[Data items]
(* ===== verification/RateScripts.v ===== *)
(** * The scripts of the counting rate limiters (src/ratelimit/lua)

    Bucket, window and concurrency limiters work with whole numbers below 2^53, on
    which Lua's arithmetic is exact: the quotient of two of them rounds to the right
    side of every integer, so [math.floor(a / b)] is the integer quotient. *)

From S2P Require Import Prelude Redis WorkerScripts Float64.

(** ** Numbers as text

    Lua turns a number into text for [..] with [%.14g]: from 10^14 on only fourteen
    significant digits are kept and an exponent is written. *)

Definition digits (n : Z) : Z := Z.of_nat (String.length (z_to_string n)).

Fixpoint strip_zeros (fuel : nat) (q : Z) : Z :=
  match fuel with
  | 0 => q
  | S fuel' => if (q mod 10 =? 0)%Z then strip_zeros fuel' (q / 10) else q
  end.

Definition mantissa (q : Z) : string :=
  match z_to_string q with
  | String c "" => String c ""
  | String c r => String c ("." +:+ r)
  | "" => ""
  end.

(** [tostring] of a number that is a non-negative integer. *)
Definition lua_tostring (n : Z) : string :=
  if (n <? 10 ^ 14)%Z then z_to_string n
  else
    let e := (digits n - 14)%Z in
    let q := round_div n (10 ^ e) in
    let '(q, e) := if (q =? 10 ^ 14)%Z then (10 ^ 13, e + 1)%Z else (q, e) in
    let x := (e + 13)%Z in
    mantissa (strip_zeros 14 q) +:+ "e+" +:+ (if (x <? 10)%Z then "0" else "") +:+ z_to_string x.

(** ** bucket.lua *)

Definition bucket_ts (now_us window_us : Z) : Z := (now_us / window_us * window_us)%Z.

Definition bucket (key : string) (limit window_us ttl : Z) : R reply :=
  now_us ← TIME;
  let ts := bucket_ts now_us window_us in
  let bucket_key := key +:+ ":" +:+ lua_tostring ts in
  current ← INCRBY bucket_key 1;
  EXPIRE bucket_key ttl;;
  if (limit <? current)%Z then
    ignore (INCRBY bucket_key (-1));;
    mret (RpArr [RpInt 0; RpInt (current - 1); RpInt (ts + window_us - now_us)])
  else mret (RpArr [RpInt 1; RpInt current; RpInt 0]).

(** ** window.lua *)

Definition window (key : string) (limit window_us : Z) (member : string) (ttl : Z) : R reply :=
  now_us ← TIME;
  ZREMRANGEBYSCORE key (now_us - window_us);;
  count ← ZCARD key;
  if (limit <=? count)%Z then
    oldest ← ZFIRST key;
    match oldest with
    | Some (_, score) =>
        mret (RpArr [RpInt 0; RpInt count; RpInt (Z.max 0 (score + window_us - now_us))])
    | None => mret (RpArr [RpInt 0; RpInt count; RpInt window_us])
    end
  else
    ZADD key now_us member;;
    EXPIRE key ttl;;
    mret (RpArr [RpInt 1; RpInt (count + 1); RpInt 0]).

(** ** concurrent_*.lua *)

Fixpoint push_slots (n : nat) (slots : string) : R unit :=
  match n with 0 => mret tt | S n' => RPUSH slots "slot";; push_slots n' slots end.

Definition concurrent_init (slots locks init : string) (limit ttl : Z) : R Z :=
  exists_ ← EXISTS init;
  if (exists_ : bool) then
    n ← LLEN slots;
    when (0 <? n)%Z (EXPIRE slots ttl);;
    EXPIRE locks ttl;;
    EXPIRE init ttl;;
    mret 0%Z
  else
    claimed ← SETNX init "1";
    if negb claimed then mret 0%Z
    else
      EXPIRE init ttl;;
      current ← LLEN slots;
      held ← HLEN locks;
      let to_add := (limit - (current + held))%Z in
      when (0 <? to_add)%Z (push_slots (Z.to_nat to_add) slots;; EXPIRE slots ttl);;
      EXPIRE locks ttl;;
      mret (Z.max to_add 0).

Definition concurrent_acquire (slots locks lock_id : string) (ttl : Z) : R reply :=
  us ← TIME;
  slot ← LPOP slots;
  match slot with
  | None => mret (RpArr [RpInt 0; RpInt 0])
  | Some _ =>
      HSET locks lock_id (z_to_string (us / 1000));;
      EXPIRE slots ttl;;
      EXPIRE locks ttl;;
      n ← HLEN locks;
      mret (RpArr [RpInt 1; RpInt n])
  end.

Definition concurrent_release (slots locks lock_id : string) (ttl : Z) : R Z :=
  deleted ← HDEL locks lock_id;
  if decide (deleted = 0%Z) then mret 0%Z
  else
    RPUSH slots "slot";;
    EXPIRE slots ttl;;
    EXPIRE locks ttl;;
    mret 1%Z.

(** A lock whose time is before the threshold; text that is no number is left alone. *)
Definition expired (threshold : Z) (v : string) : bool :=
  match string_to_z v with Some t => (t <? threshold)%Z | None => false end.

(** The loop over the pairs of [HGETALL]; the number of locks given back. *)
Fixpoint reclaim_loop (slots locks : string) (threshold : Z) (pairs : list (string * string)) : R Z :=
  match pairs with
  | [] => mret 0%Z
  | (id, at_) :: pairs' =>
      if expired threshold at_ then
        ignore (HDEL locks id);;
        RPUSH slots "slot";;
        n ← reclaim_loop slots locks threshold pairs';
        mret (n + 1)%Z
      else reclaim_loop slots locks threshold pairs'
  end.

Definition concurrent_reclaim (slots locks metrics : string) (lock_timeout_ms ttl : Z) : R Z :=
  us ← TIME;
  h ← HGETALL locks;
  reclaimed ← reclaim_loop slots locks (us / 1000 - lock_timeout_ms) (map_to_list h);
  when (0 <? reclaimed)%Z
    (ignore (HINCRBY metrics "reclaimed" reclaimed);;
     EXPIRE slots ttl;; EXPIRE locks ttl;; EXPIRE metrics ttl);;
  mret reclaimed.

* Assigned task: Check each line of the records above, and copy those that hold the word "with".

* Output for this task:
    Bucket, window and concurrency limiters work with whole numbers below 2^53, on
    Lua turns a number into text for [..] with [%.14g]: from 10^14 on only fourteen
  match fuel with
  match z_to_string q with
    match oldest with
  match n with 0 => mret tt | S n' => RPUSH slots "slot";; push_slots n' slots end.
  match slot with
  match string_to_z v with Some t => (t <? threshold)%Z | None => false end.
  match pairs with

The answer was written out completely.